Dataset content: Begin
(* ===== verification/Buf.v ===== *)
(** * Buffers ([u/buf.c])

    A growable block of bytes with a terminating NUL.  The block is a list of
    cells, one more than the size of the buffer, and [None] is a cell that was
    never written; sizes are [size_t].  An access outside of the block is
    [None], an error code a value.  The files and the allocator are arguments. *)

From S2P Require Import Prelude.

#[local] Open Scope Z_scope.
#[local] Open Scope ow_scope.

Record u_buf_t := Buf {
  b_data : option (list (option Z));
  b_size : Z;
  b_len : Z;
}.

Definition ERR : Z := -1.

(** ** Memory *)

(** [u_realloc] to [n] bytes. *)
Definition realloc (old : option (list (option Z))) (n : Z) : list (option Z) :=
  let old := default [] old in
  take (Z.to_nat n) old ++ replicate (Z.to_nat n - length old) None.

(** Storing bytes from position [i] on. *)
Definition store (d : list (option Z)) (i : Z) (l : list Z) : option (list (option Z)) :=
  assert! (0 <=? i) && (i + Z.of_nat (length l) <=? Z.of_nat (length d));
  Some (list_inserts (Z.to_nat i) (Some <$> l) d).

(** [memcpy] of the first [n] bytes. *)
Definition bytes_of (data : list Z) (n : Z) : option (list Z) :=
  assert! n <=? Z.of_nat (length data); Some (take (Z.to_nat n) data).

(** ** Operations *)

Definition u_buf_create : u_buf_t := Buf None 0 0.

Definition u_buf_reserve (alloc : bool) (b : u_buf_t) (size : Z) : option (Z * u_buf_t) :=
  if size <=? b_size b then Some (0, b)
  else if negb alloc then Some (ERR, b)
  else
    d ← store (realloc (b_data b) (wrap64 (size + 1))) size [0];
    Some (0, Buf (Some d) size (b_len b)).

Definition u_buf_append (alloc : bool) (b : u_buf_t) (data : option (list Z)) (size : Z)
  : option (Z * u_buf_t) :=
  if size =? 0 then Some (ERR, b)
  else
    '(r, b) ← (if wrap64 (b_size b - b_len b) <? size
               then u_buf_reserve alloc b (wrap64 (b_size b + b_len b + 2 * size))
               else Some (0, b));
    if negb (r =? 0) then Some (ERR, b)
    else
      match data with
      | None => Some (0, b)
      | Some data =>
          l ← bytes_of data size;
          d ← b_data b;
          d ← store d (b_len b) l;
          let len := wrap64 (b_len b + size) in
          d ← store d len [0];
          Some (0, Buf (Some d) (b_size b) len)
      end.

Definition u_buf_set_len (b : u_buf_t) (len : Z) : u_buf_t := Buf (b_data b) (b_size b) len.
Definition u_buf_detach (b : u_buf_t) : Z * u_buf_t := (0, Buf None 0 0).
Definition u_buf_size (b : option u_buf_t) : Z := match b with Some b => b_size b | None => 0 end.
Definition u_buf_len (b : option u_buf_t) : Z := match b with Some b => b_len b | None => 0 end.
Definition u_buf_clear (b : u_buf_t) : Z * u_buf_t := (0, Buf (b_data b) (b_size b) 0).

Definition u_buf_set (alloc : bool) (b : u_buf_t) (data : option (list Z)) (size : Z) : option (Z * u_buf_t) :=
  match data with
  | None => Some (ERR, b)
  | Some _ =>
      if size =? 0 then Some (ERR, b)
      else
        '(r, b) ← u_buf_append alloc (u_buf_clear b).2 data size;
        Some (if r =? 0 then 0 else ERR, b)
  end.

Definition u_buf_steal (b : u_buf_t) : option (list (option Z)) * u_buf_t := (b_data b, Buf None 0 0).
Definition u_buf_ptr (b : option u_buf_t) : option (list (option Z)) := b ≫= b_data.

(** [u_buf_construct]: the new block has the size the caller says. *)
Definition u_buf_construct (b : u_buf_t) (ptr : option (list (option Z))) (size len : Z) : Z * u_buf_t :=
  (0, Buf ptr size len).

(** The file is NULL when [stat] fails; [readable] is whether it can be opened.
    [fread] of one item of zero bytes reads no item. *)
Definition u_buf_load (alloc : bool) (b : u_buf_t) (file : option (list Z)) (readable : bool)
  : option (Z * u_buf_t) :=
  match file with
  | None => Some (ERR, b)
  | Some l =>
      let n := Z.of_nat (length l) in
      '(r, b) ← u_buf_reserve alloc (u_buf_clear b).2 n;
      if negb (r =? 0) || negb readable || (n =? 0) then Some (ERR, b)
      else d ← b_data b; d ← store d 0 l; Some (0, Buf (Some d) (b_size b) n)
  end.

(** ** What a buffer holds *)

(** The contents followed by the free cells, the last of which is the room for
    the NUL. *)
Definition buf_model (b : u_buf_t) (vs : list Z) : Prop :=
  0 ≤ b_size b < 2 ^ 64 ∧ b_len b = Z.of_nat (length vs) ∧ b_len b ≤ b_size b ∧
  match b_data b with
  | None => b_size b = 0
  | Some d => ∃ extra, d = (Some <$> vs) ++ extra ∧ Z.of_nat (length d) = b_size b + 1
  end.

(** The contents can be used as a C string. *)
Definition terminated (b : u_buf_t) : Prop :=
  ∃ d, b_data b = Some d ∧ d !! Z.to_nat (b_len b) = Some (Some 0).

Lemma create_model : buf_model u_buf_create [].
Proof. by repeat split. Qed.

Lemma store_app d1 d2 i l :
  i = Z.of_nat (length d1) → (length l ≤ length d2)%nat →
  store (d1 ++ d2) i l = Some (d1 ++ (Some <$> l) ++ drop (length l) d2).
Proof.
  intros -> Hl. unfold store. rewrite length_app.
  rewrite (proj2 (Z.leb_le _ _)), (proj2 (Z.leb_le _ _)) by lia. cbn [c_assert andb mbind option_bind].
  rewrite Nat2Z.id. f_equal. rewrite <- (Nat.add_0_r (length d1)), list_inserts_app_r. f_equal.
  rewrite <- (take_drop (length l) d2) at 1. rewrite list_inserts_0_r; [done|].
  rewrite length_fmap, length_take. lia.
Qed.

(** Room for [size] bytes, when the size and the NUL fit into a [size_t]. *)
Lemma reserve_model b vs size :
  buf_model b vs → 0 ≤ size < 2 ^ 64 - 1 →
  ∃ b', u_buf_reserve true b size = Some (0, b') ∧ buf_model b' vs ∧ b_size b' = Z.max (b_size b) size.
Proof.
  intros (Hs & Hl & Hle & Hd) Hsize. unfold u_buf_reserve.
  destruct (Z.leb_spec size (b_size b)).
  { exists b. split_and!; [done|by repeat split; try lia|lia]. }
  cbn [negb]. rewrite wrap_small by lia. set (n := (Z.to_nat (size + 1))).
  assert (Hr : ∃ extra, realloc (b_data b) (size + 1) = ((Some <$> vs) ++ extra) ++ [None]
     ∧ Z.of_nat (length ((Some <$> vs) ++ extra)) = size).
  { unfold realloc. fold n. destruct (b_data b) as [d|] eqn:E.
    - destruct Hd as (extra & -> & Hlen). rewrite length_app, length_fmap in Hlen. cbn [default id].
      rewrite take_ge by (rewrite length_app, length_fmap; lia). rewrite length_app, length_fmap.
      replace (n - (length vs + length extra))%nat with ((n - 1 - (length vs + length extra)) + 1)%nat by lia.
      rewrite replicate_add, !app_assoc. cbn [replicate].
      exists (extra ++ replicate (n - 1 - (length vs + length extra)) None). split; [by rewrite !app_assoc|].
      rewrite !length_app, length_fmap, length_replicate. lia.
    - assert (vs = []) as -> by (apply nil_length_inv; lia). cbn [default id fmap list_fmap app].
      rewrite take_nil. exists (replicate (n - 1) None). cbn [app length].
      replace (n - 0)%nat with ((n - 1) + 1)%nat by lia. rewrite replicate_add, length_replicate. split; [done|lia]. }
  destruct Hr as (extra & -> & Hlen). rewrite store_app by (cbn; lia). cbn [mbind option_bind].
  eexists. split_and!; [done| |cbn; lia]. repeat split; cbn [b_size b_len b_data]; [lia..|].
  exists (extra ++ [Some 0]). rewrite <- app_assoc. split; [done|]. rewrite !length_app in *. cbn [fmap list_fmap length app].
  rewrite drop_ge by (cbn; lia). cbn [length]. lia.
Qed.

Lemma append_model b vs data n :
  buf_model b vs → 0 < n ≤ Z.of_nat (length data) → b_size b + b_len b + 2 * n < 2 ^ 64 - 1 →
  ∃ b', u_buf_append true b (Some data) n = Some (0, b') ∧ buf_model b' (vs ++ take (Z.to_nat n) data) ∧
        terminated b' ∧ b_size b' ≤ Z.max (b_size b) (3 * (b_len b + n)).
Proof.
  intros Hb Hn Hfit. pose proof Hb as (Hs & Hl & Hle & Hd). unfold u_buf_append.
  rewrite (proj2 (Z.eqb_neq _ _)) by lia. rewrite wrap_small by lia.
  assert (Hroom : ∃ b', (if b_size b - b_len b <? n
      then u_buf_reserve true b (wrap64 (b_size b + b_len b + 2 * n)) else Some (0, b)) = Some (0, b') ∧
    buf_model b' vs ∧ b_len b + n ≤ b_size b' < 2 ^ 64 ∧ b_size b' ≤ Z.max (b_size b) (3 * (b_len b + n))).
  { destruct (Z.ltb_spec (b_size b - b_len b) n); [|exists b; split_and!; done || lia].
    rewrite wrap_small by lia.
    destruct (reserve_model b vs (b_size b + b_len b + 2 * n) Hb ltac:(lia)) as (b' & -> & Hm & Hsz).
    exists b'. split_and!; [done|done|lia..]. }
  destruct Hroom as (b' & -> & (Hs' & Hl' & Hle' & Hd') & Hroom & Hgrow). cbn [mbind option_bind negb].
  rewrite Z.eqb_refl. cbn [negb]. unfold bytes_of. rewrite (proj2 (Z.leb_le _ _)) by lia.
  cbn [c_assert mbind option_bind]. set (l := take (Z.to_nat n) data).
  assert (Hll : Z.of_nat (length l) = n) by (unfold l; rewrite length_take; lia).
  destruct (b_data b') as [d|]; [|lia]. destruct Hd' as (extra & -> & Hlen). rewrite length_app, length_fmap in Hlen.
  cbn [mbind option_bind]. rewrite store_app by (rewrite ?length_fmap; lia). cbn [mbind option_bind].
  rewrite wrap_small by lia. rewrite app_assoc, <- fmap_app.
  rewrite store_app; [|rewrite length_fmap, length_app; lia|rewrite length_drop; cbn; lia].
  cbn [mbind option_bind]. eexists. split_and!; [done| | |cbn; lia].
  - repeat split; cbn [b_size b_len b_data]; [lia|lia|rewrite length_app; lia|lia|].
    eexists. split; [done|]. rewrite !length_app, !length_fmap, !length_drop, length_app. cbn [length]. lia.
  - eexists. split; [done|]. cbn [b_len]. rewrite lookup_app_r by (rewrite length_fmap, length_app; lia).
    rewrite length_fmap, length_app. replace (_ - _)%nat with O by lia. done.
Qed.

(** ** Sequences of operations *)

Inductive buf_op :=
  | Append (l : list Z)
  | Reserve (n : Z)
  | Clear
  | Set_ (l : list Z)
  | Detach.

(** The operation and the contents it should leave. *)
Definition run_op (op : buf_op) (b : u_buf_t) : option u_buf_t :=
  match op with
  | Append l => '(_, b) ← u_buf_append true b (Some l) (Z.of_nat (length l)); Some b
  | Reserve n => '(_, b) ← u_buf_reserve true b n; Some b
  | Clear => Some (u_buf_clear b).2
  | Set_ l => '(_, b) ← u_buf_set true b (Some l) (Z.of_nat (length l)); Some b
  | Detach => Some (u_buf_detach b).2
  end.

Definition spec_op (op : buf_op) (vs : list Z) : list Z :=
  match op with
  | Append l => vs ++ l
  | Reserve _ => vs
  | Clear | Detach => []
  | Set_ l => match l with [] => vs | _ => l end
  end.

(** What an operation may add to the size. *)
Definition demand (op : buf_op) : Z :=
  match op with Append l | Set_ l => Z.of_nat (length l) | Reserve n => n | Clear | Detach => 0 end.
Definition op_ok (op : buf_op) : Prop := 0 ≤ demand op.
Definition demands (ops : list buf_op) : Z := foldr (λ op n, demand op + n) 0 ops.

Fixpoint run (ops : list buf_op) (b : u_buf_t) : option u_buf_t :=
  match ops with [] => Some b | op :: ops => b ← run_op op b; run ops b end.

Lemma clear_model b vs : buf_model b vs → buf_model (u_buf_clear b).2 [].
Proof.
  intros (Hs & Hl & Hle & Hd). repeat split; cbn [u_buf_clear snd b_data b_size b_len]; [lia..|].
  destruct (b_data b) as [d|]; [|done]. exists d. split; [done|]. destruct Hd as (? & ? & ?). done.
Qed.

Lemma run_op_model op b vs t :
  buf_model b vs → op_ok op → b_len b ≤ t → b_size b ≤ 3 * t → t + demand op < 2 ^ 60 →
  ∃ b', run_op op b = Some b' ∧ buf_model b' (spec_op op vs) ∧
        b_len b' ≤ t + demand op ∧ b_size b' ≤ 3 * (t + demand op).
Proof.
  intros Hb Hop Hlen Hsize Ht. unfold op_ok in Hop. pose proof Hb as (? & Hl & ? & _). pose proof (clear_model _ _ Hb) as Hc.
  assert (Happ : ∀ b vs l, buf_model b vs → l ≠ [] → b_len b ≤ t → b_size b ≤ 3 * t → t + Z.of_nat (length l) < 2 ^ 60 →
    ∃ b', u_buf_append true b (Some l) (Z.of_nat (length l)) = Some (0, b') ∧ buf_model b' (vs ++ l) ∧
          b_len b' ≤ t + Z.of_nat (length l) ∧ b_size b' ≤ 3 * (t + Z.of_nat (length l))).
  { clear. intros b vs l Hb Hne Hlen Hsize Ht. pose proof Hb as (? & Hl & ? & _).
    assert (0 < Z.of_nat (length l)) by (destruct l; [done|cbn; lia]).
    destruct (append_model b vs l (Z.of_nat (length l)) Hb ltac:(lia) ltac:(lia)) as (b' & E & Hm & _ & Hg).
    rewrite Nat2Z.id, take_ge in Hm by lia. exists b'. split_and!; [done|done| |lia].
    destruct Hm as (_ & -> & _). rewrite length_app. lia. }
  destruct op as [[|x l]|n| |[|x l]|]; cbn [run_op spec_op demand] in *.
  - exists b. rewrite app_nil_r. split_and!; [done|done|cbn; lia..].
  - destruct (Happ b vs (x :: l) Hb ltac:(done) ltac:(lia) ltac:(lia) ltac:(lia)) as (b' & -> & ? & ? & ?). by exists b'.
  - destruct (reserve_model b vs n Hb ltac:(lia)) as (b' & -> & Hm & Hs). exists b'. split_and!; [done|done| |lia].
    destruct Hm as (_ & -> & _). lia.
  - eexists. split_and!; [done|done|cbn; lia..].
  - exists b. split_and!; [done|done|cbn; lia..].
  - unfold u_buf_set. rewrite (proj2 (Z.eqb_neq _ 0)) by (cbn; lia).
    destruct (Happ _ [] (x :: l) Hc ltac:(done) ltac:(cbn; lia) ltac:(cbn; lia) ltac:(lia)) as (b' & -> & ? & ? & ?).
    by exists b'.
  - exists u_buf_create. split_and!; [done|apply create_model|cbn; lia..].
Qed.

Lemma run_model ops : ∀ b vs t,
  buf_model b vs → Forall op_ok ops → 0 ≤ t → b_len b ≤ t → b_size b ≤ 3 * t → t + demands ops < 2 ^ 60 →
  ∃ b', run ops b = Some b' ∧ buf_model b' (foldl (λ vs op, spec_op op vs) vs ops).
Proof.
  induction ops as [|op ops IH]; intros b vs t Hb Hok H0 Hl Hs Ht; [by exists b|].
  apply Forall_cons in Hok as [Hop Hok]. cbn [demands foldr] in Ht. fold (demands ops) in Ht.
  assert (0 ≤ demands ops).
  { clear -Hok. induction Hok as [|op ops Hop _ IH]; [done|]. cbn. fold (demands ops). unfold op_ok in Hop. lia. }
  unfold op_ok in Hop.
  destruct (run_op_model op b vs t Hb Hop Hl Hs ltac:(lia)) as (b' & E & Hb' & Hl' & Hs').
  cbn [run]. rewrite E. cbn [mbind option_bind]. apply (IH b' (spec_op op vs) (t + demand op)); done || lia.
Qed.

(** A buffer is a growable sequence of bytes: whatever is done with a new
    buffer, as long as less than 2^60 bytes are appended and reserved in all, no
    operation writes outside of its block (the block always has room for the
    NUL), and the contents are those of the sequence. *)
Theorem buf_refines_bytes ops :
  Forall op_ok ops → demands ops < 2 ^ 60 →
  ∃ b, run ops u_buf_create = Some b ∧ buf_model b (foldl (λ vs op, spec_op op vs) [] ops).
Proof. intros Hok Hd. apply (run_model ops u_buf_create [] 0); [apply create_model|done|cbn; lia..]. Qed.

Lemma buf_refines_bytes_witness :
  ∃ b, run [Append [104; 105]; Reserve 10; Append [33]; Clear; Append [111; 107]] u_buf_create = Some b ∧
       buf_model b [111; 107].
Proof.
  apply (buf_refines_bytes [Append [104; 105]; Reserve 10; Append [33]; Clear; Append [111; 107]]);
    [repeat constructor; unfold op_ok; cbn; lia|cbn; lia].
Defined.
Dataset content: End
### What this task involves:
The entries above hold a line with "(** The operation" and a later line with "Definition demand (op". Write out exactly those lines and all lines between, nothing more.

### Finished task:
(** The operation and the contents it should leave. *)
Definition run_op (op : buf_op) (b : u_buf_t) : option u_buf_t :=
  match op with
  | Append l => '(_, b) ← u_buf_append true b (Some l) (Z.of_nat (length l)); Some b
  | Reserve n => '(_, b) ← u_buf_reserve true b n; Some b
  | Clear => Some (u_buf_clear b).2
  | Set_ l => '(_, b) ← u_buf_set true b (Some l) (Z.of_nat (length l)); Some b
  | Detach => Some (u_buf_detach b).2
  end.

Definition spec_op (op : buf_op) (vs : list Z) : list Z :=
  match op with
  | Append l => vs ++ l
  | Reserve _ => vs
  | Clear | Detach => []
  | Set_ l => match l with [] => vs | _ => l end
  end.

(** What an operation may add to the size. *)
Definition demand (op : buf_op) : Z :=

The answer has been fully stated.